Online and direct giving
Online options reach grandparents, alumni, and out-of-town relatives who will never attend an event. They run with minimal volunteer time once set up.
- Recurring giving program. Invite families to set up a small monthly gift, like the cost of a coffee, that funds the PTA year-round. Predictable income that smooths out seasonal swings.
- Peer-to-peer (P2P) campaign. Give families their own shareable donation pages to send to relatives and post on social media. Best for reaching well beyond your immediate school community.
- Employer matching gift drive. Remind families to check whether their employer matches charitable gifts, which can double a donation at no extra cost to them. Pure upside, just needs promotion.
- Raffle or 50/50 draw. Sell tickets for a prize basket or a split-the-pot cash drawing where local laws allow. Quick to run and pairs well with any event; always confirm your state and PTA rules first.
- Online auction with mobile bidding. Run the whole auction from phones over a week so people can bid from anywhere. Extends an in-person auction's reach and runtime.
Business and community partnerships
Partnerships diversify your funding and reduce how much you ask of individual families. They take relationship-building but can become dependable year-over-year support.
- Local business sponsorships. Offer banners, newsletter mentions, or event signage in exchange for a sponsorship gift. Best for big events and to underwrite costs so more of your other fundraising is profit.
- Corporate grants and community foundation grants. Apply to local company giving programs and community foundations for specific projects like a library refresh or playground. Slower, but larger and non-recurring on families.
- Service-based fundraisers. Partner with a car wash, bake sale, or volunteer-staffed concession stand at a community event. Adults handle money and logistics; kids participate with supervision.
- Auction of donated experiences. Ask local businesses to donate services (a haircut, a class, a meal) for your auction. Costs them inventory they already have and gives you high-margin lots.
Make it easy to give
The single biggest lever on any fundraiser is removing friction. People who want to support you will still walk away if giving is confusing, slow, or feels nickel-and-dimed. A few habits make a real difference.
Lead with scan-to-give. A QR code on every flyer, table tent, and the school marquee lets supporters give in about 30 seconds with Apple Pay, Google Pay, or a card, with no app and no account to create.

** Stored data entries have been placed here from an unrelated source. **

(** On a batch of one example the two results are what [masked_softmax]
    makes of rank-1 logits and the rank-2 mask. *)
Lemma output_forward_batch_of_one sort unspecified H L (m : BiDAFOutput.t) keep
    (att mod_ : ten3) (mask : list (list bool)) p :
  SortSpec.torch_sort sort -> OutputSpec.wf H p m -> 0 <= p <= 1 ->
  shape3 1 L (8 * H) att -> shape3 1 L (2 * H) mod_ ->
  shape2 1 L mask -> OutputSpec.no_empty_row mask -> (2 <= L)%nat ->
  exists l1 l2 : vec,
    length l1 = L /\ length l2 = L /\
    BiDAFOutput.forward sort unspecified m keep att mod_ mask
    = Ok (unspecified (Dyn.of_vec l1) mask, unspecified (Dyn.of_vec l2) mask).
Proof.
  intros Hsort (Ha1 & Hm1 & Ha2 & Hm2 & Hp & cell & Hrnn & Hcell) Hpr Hatt Hmod Hmask Hne HL.
  destruct (mask_sum_bounds Hmask Hne) as [Hlen Hpos].
  rewrite <- Hp in Hpr.
  destruct (@encoder_forward_ok sort (2 * H)%nat H 1%nat L (BiDAFOutput.rnn m) cell keep
              mod_ (BiDAFOutput.mask_sum mask) Hsort Hcell Hrnn Hmod ltac:(lia)
              Hlen Hpos Hpr)
    as (out & mod_2 & _ & _ & _ & _ & Efwd & Smod2).
  assert (S1 : shape3 1 L 1 (BiDAFOutput.logits_1 m att mod_)).
  { unfold BiDAFOutput.logits_1, Torch.add. apply shape3_map2_3.
    - exact (linear_shape Ha1 Hatt).
    - exact (linear_shape Hm1 Hmod). }
  assert (S2 : shape3 1 L 1 (BiDAFOutput.logits_2 m att mod_2)).
  { unfold BiDAFOutput.logits_2, Torch.add. apply shape3_map2_3.
    - exact (linear_shape Ha2 Hatt).
    - exact (linear_shape Hm2 Smod2). }
  destruct (squeeze_batch_of_one S1 HL) as (E1 & _ & N1).
  destruct (squeeze_batch_of_one S2 HL) as (E2 & _ & N2).
  exists (map (hd 0) (hd [] (BiDAFOutput.logits_1 m att mod_))),
         (map (hd 0) (hd [] (BiDAFOutput.logits_2 m att mod_2))).
  assert (Lh : forall x : ten3, shape3 1 L 1 x -> length (map (hd 0) (hd [] x)) = L).
  { intros x Sx. rewrite length_map. apply (shape3_size1 Sx). lia. }
  split; [now apply Lh|]. split; [now apply Lh|].
  unfold BiDAFOutput.forward. rewrite Efwd. cbn [bind].
  unfold BiDAFOutput.masked_softmax. rewrite N1, N2, E1, E2. reflexivity.
Qed.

The same code works for events, a-thons, and direct asks. ScanRaise also generates printable per-person QR donation cards and a live leaderboard you can put on a screen.
Offer to let donors cover the fees. A simple checkbox at checkout lets supporters add the processing cost so 100 percent of their intended gift reaches your project. Many donors happily opt in.
Keep your own money. Choose tools where your organization connects its own payment account and receives funds directly rather than waiting on a platform to pay out. As of 2026, ScanRaise charges a flat 2.5 percent platform fee with no setup, monthly, or contract fees (standard Stripe processing of about 2.9 percent plus 30 cents applies separately), your org connects its own Stripe account, and ScanRaise never holds your funds.
Finally, protect kids. Keep adults in charge of all money handling, never send students door-to-door alone, and never collect or post student personal information as part of a campaign. Online and on-campus giving lets families participate safely without any of that risk.